Par exemple, lorsque les résidents des îles ont eux-mêmes du mal à accéder aux soins de santé en raison du manque de personnel ou de pédiatres dans les hôpitaux publics – comme je me souviens d’une discussion sur l’île de Kos il y a quelques mois – comment exactement une famille de demandeurs d’asile est-elle censée subvenir à ce même besoin, au regard de ses droits et des obligations légales de la Grèce ? Comment les enfants demandeurs d’asile sont-ils censés accéder à l’éducation sur les îles, là encore conformément à leurs droits, alors qu’il n’y a pas suffisamment de places dans les écoles locales ? Et surtout, comment ces défis peuvent-ils être relevés dans les conditions de surpopulation auxquelles nous nous sommes habitués au cours de ces dernières années ?

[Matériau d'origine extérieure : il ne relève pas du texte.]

(* ===== verification/Templates.v ===== *)
(** * Document templates

    src/docgen/TemplateRegistry.hpp (the templates on disk, and the filling of the
    fields a caller omitted), src/docgen/DocumentTemplateRepository.hpp with the
    trigger of migrations/028_template_cascade_carveout.sql (the templates of
    organizations), the handlers of src/api/TemplatesController.hpp, the publishing
    job of src/docgen/PublishJob.hpp and the rendering both kinds go through
    (src/docgen/RenderJob.hpp).  The Typst engine and the JSON-schema validator are
    an interface. *)
From Stdlib Require Import ZArith Lia Ascii String.
From stdpp Require Import relations sorting.
From S2P Require Import Prelude Money JournalDb Json BlockCompiler Threads Agent Requests.
Import Json Threads Http.
Open Scope string_scope.
Open Scope Z_scope.
Set Warnings "-clear-no-such-hyp".

(** What is outside: the validator of JSON schemas, and the Typst binary (its answer
    may differ from run to run). *)
Class Renderer := {
  schema_error : json -> json -> option string;
  typst_compile : nat -> string -> json -> option string
}.

(** ** Templates on disk *)

Module Registry.

(** [TemplateInfo]: src/docgen/TemplateRegistry.hpp:55-63. *)
Record TemplateInfo := mkInfo { slug : string; version : Z; version_str : string; source : string; schema : json }.

(** A [vN] directory: its [template.typ], and its [schema.json] when it parses. *)
Record VersionDir := mkDir { template_typ : option string; schema_json : option (option json) }.

(** The tree below the root: a slug's entries in the order the directory lists them,
    [None] for one that is not a directory. *)
Abbreviation Tree := (gmap string (list (string * option VersionDir))).

Definition lower (c : ascii) : bool := (97 <=? Prelude.code c) && (Prelude.code c <=? 122).

(** [is_valid_slug]: src/docgen/TemplateRegistry.hpp:186-197. *)
Definition is_valid_slug (s : string) : bool :=
  match s with
  | EmptyString => false
  | String c _ => lower c && str_all (fun c => lower c || is_digit c || Ascii.eqb c "_" || Ascii.eqb c "-") s
  end.

(** [parse_version]: src/docgen/TemplateRegistry.hpp:341-353. *)
Definition parse_version (name : string) : option Z :=
  match name with
  | String c (String d r) =>
      if Ascii.eqb c "v" && str_all is_digit (String d r) then
        match stoi (String d r) with Ok n => Some n | _ => None end
      else None
  | _ => None
  end.

(** [latest]: src/docgen/TemplateRegistry.hpp:99-109. *)
Fixpoint best (entries : list (string * option VersionDir)) (best_version : Z) (found : option (string * VersionDir))
    : Z * option (string * VersionDir) :=
  match entries with
  | [] => (best_version, found)
  | (name, Some d) :: r =>
      match parse_version name with
      | Some v => if best_version <? v then best r v (Some (name, d)) else best r best_version found
      | None => best r best_version found
      end
  | (_, None) :: r => best r best_version found
  end.

(** [load]: src/docgen/TemplateRegistry.hpp:355-381. *)
Definition load (s version_str : string) (v : Z) (d : VersionDir) : outcome TemplateInfo :=
  match template_typ d with
  | None => Throw (Exn std_runtime_error ("template registry: missing template.typ for " +:+ s +:+ "/" +:+ version_str))
  | Some src =>
      match schema_json d with
      | None => Throw (Exn std_runtime_error ("template registry: missing schema.json for " +:+ s +:+ "/" +:+ version_str))
      | Some None =>
          Throw (Exn std_runtime_error ("template registry: malformed schema.json for " +:+ s +:+ "/" +:+ version_str))
      | Some (Some sch) => Ok (mkInfo s v version_str src sch)
      end
  end.

(** [latest]: src/docgen/TemplateRegistry.hpp:90-114. *)
Definition latest (tree : Tree) (s : string) : outcome (option TemplateInfo) :=
  if negb (is_valid_slug s) then Ok None
  else match tree !! s with
       | None => Ok None
       | Some entries =>
           match best entries (-1) None with
           | (v, Some (name, d)) => info ← load s name v d; Ok (Some info)
           | (_, None) => Ok None
           end
       end.

(** [list]: src/docgen/TemplateRegistry.hpp:167-171. *)
Fixpoint latest_of (tree : Tree) (slugs : list string) : outcome (list TemplateInfo) :=
  match slugs with
  | [] => Ok []
  | s :: r =>
      info ← latest tree s;
      rest ← latest_of tree r;
      Ok (match info with Some i => i :: rest | None => rest end)
  end.

(** [list]: src/docgen/TemplateRegistry.hpp:149-172. *)
Definition list_ (tree : Tree) : outcome (list TemplateInfo) :=
  latest_of tree (stable_sort String.ltb (List.filter is_valid_slug (map fst (map_to_list tree)))).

Malheureusement, la réponse semble être qu’ils ne peuvent pas être relevés, à moins qu’en soutenant la Grèce pour qu’elle garde les demandeurs d’asile à ses frontières, l’UE ne soit également disposée à résoudre l’impact que la crise financière – qui dure depuis plus d’une décennie – a eu sur les services fournis à l’ensemble des personnes concernées, ce qui, bien entendu, va bien au-delà du sujet.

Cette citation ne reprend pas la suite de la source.